### Instructions for the task
Reproduce exactly, from the data that follows, the line with "r <- Math_random E ;;", the line with "nl ++ query", and every line that lies between them.

:: Extracted material ::

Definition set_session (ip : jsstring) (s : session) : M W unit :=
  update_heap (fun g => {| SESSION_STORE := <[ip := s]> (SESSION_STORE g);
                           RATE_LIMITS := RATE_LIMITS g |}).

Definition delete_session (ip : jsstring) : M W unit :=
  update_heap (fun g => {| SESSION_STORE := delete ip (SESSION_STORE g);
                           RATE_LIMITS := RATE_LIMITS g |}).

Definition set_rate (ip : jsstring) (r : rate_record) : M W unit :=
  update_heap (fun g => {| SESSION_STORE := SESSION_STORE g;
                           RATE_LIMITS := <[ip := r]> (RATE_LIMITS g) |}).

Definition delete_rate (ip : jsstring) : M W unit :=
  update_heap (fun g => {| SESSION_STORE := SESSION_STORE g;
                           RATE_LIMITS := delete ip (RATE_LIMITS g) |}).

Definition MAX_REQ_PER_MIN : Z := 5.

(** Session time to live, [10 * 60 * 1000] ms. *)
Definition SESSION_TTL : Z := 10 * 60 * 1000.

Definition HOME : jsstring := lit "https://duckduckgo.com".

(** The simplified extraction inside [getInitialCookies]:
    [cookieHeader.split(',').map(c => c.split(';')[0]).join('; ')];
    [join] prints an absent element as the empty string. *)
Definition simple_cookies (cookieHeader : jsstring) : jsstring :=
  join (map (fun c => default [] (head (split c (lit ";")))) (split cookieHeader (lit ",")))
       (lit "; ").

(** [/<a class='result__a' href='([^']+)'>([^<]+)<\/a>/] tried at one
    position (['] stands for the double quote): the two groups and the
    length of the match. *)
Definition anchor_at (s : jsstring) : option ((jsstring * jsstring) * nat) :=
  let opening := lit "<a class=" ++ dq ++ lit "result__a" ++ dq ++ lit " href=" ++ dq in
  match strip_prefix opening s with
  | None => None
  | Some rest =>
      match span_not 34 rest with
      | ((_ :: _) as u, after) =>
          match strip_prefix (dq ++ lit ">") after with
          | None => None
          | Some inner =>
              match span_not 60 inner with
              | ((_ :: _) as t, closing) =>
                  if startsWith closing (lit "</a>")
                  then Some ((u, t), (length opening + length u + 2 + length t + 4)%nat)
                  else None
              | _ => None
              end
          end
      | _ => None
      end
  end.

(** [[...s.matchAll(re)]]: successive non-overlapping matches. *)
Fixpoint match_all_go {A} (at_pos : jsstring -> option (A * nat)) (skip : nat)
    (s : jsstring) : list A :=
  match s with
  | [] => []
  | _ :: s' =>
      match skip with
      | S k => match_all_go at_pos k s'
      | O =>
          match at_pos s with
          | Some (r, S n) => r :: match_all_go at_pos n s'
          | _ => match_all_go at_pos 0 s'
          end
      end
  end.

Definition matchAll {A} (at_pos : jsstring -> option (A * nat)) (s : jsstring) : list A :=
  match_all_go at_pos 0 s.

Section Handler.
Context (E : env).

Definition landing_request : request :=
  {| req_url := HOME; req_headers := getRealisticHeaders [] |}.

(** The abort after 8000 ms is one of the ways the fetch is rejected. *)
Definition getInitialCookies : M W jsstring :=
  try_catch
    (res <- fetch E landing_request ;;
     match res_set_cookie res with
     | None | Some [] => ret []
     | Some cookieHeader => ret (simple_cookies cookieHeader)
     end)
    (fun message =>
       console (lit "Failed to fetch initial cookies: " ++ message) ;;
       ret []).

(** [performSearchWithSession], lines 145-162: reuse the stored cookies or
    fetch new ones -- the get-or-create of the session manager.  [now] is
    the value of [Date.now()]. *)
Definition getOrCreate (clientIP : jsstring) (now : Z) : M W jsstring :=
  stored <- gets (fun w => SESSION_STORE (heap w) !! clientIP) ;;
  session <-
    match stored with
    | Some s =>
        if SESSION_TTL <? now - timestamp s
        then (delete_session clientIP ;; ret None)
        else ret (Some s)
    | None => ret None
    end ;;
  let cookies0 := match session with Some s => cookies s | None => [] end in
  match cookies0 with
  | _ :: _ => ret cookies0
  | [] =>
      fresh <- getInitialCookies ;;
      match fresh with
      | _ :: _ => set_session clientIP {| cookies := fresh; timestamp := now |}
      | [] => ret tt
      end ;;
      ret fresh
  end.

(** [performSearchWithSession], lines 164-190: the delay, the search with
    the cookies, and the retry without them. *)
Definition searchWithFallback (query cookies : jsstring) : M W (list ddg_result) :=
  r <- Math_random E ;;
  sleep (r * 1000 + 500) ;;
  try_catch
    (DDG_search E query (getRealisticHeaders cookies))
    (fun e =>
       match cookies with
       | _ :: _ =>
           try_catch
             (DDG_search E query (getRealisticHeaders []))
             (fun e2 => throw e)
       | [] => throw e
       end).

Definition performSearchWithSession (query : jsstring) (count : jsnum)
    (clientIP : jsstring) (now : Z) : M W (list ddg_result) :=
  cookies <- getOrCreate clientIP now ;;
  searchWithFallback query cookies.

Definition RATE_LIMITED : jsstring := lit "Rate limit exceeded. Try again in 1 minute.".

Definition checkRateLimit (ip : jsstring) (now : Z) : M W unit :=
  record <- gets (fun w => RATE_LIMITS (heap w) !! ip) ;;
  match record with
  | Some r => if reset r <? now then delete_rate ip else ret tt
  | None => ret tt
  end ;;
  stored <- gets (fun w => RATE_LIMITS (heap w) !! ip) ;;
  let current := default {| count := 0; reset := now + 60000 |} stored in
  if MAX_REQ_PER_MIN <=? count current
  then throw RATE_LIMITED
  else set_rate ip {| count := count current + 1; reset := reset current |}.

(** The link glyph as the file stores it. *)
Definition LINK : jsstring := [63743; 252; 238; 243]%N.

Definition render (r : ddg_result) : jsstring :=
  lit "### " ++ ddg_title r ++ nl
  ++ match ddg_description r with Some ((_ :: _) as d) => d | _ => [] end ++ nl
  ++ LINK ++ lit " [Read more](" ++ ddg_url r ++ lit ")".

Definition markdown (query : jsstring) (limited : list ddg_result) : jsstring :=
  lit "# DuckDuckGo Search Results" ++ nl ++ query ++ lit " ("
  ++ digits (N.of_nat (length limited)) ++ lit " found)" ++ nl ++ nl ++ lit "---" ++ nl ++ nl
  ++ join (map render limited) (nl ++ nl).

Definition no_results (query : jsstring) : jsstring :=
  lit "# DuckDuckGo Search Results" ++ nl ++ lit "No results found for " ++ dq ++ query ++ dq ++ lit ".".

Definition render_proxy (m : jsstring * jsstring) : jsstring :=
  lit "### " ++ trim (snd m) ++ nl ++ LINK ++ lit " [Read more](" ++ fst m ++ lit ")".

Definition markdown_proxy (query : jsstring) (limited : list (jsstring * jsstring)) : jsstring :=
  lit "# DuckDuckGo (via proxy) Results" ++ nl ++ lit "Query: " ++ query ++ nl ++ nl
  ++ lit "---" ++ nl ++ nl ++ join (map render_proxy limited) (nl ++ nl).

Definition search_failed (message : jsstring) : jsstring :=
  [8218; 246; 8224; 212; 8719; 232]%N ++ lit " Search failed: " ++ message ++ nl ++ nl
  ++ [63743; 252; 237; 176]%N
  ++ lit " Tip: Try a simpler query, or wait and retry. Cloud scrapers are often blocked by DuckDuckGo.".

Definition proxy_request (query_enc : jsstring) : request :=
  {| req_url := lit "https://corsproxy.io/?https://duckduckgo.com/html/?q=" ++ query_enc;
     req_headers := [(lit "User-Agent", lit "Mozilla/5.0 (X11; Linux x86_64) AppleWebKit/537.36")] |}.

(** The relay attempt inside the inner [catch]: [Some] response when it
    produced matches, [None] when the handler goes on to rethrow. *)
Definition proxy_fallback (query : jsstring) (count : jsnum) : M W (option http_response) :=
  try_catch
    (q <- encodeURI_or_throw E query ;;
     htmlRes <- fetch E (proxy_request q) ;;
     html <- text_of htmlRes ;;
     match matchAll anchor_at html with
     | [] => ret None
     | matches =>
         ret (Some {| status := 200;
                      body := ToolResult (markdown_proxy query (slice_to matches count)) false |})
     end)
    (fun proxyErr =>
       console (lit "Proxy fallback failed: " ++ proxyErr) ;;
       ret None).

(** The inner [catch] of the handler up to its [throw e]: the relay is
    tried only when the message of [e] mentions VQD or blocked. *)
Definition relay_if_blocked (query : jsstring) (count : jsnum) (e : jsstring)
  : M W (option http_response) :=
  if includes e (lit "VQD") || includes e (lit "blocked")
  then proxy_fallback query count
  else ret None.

:::

### Task answer
  r <- Math_random E ;;
  sleep (r * 1000 + 500) ;;
  try_catch
    (DDG_search E query (getRealisticHeaders cookies))
    (fun e =>
       match cookies with
       | _ :: _ =>
           try_catch
             (DDG_search E query (getRealisticHeaders []))
             (fun e2 => throw e)
       | [] => throw e
       end).

Definition performSearchWithSession (query : jsstring) (count : jsnum)
    (clientIP : jsstring) (now : Z) : M W (list ddg_result) :=
  cookies <- getOrCreate clientIP now ;;
  searchWithFallback query cookies.

Definition RATE_LIMITED : jsstring := lit "Rate limit exceeded. Try again in 1 minute.".

Definition checkRateLimit (ip : jsstring) (now : Z) : M W unit :=
  record <- gets (fun w => RATE_LIMITS (heap w) !! ip) ;;
  match record with
  | Some r => if reset r <? now then delete_rate ip else ret tt
  | None => ret tt
  end ;;
  stored <- gets (fun w => RATE_LIMITS (heap w) !! ip) ;;
  let current := default {| count := 0; reset := now + 60000 |} stored in
  if MAX_REQ_PER_MIN <=? count current
  then throw RATE_LIMITED
  else set_rate ip {| count := count current + 1; reset := reset current |}.

(** The link glyph as the file stores it. *)
Definition LINK : jsstring := [63743; 252; 238; 243]%N.

Definition render (r : ddg_result) : jsstring :=
  lit "### " ++ ddg_title r ++ nl
  ++ match ddg_description r with Some ((_ :: _) as d) => d | _ => [] end ++ nl
  ++ LINK ++ lit " [Read more](" ++ ddg_url r ++ lit ")".

Definition markdown (query : jsstring) (limited : list ddg_result) : jsstring :=
  lit "# DuckDuckGo Search Results" ++ nl ++ query ++ lit " ("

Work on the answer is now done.